A voice asked if I could step outside and my limp body followed the reply. My body collapsed against the railing and the sun shone. The sun shone.

Saturday, September 6, 2008

for dear life, we hold on

I can't fucking believe today.
:|

Thursday, September 4, 2008

drugculture

Wednesday, September 3, 2008

i find great comfort in you

someone stole my cigarettes.
I was forced to drink my coffee without its harmful and addicting and deliciously calming counterpart this morning, and I was not happy.

It was an all right day. I was frustrated and unnecessarily snappy with a few people. :| Oops.

It's a very quiet afternoon. Out my window, the sun-coated leaves hardly quiver and everything around me seems unnaturally still.

the wind on the boat's deck is a cold hand on the neck
or slipping into our cold bed

love and light,
S-

Tuesday, September 2, 2008

Private

The following is very personal and was written for cathartic purposes.
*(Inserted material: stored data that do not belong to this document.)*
(** * Soil-test recommendation engine: a shallow embedding of [utils.py]

    The engine of [utils.py] maps the four measurements of a [SoilTest]
    (pH, nitrogen, phosphorus, potassium) to a dictionary of textual
    recommendations, an overall priority and a list of action
    dictionaries.  This file embeds [models.SoilTest], the five dosage
    functions, [generate_fertilizer_recommendations] and
    [analyze_soil_health], and proves the properties stated about them.

    Modelling choices.
    - Measurements are Python floats.  Every threshold of the engine
      ([6.0], [7.5], [5.5], [20], ...) is a binary fraction, hence exactly
      representable, so a comparison of a finite float against a threshold
      is the comparison of the rational numbers they denote.  Measurements
      are therefore rationals ([Q]) with the boolean comparisons
      [py.lt], [py.le].  NaN and the infinities are outside the model.
    - Module [ieee] repeats the engine and the score on floats with their
      special values: minus zero, which equals zero and is printed
      [-0.0], the infinities, and NaN, with which every comparison is
      false.  What depends on these values is stated there: what two
      runs on equal measurements have in common, when the actions list is
      empty, and what an empty list says about the score.  On finite
      floats the two embeddings coincide ([ieee_generate_of_soil_test],
      [ieee_analyze_of_soil_test]).
    - Dictionaries are finite maps with string keys ([gmap string _]);
      [d[k]] is a lookup that raises [KeyError] when the key is absent, so
      the engine lives in a small error monad.
    - The text Python produces when a float is interpolated in an f-string
      is a builtin outside the repository: it is a parameter [float_str]
      of the embedding.  Integers are printed in decimal.
    - The health score adds [0.7] and [0.4], which are not binary
      fractions.  The embedding computes it exactly, in [Q]; module
      [binary64] repeats the computation on IEEE doubles, and the two are
      proved to give the same status and, after rounding to one decimal,
      the same score. *)

From Stdlib Require Import QArith Qround Qabs Lqa.
From Stdlib Require Import Floats.PrimFloat Floats.SpecFloat Floats.FloatOps.
From stdpp Require Import gmap strings list fin_maps pretty.

Open Scope Q_scope.

(** ** Python numbers, comparisons and exceptions *)

Module py.

(** [x < y], [x > y], [x <= y] and [x >= y] on numbers. *)
Definition lt (x y : Q) : bool := negb (Qle_bool y x).
Definition gt (x y : Q) : bool := lt y x.
Definition le (x y : Q) : bool := Qle_bool x y.
Definition ge (x y : Q) : bool := le y x.

(** [str(n)] for an [int]. *)
Definition int_str (n : Z) : string := pretty n.

(** Truthiness of a list: [if l:] holds for a non-empty list. *)
Definition truthy {A} (l : list A) : bool :=
  match l with [] => false | _ :: _ => true end.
There is one thing that reminds me I am not as selfish as they claim. One fatal flaw that keeps me here: my desire to please. I can't bring myself to do what I want to do so badly because of my love for those around me. As much as I want to believe everyone would be better off without me, I know they wouldn't see it that way. I find myself wishing with all my heart that I had never met those who I have come to love and those who love me. Without them, it would be so easy. So simple...I want to do it so badly. Each day my desire becomes stronger, and I feel myself losing my weak grip on the sanity I have left. I have simply no idea why those who do put up with me still do so.

Love and light,
S-

Monday, September 1, 2008

Unsettled

I could use a smoke, a strong cup of coffee, and a shoulder to lean on.
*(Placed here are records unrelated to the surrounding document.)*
(** ** Captured output *)

(** C6: once the child has emitted its data and closed, the result holds
    [stdoutBuffer] and [stderrBuffer] exactly when capture is buffer or
    both; each is the concatenation of the chunks of its stream in the
    order of arrival; and under capture buffer the two strings are the
    decodings of the two buffers. *)
Theorem buffers_capture_the_chunks input has_stdin pre code rest :
  Forall is_data pre ->
  exists result,
    returned (defaultRunCliArgs Buffer_from Buffer_toString input has_stdin
                (pre ++ CloseEvent code :: rest))
    = Resolved result
    /\ (is_Some (stdoutBuffer result)
        <-> capture input = Some capture_buffer \/ capture input = Some capture_both)
    /\ (is_Some (stderrBuffer result)
        <-> capture input = Some capture_buffer \/ capture input = Some capture_both)
    /\ (captureBuffer input = true ->
        stdoutBuffer result = Some (concat (stdout_chunks pre))
        /\ stderrBuffer result = Some (concat (stderr_chunks pre)))
    /\ (capture input = Some capture_buffer ->
        stdout result = Buffer_toString (concat (stdout_chunks pre))
        /\ stderr result = Buffer_toString (concat (stderr_chunks pre))).
Proof.
  intros Hpre.
  destruct (resolved_at_close input has_stdin pre code rest Hpre) as (-> & res & Hres).
  exists res. split; [done|].
  unfold closed_result, on_close in Hres. cbn [promise] in Hres.
  destruct (data_fold input pre Hpre initial_runner) as (Hp & Hout & Herr).
  rewrite Hp, Hout, Herr in Hres. simpl in Hres. injection Hres as <-.
  unfold captureBuffer, captureText.
  destruct (capture input) as [[]|]; simpl;
    (split; [|split; [|split; [|split]]]);
    try (intros; discriminate); try (intros; done);
    try (split; [intros; auto | intros; by eexists]);
    try (split; [intros [? ?]; discriminate | intros [?|?]; discriminate]).
Qed.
I got to see S today, who smelled like kitchens and smoke and familiarity. It was lovely.

I made lots of money working this weekend that had nothing to do with my boobs.

I'm hungry.

?
S-

Sunday, August 31, 2008

Interesting Title That Has an Overly Obscure Reference to My Life

Hey there.
I'm at work right now, but the steady stream of customers has slowed and something compelled me to write.
Today is my last day working at the Scoop for the season. As much as I've complained about it, I really will miss this job, all its quirks, and the friends it has enabled me to make. But for now here I sit, taking in my surroundings and eating a chunk of peanut butter fudge.

I am very pleased with how my senior year is going so far (if you can consider one week any progress at all). I feel like a different person, and I just pray that I will be accepted for who I am. I am looking forward to so much, but with the excitement comes an unavoidable apprehension.

Vamos a ver...it's all we can do.

All the best,
S-

Thursday, August 28, 2008

Everyone's Screaming, I am Dreaming of You...

Lion's Teeth is a fantastic song.

I quite enjoy school so far. I have several classes that I really love, and I think it's going to be a good year. I spend the first 55 of my school day sketching and painting and listening to whatever music Mr. Watson deems interesting, which is always entertaining. I have a few other classes that require little to no academic ability, which is great. I still always look forward to my blessed lunch periods. :smiles:

I wrote an autobiography for Lit which I am considering posting here. It'll be up if I ever get the nerve.


for dear life
we hold on,
S-

Monday, August 25, 2008

Woke Up New

It's so hard to write lately, which I find extremely frustrating.
The following is my attempt; excuse mistakes.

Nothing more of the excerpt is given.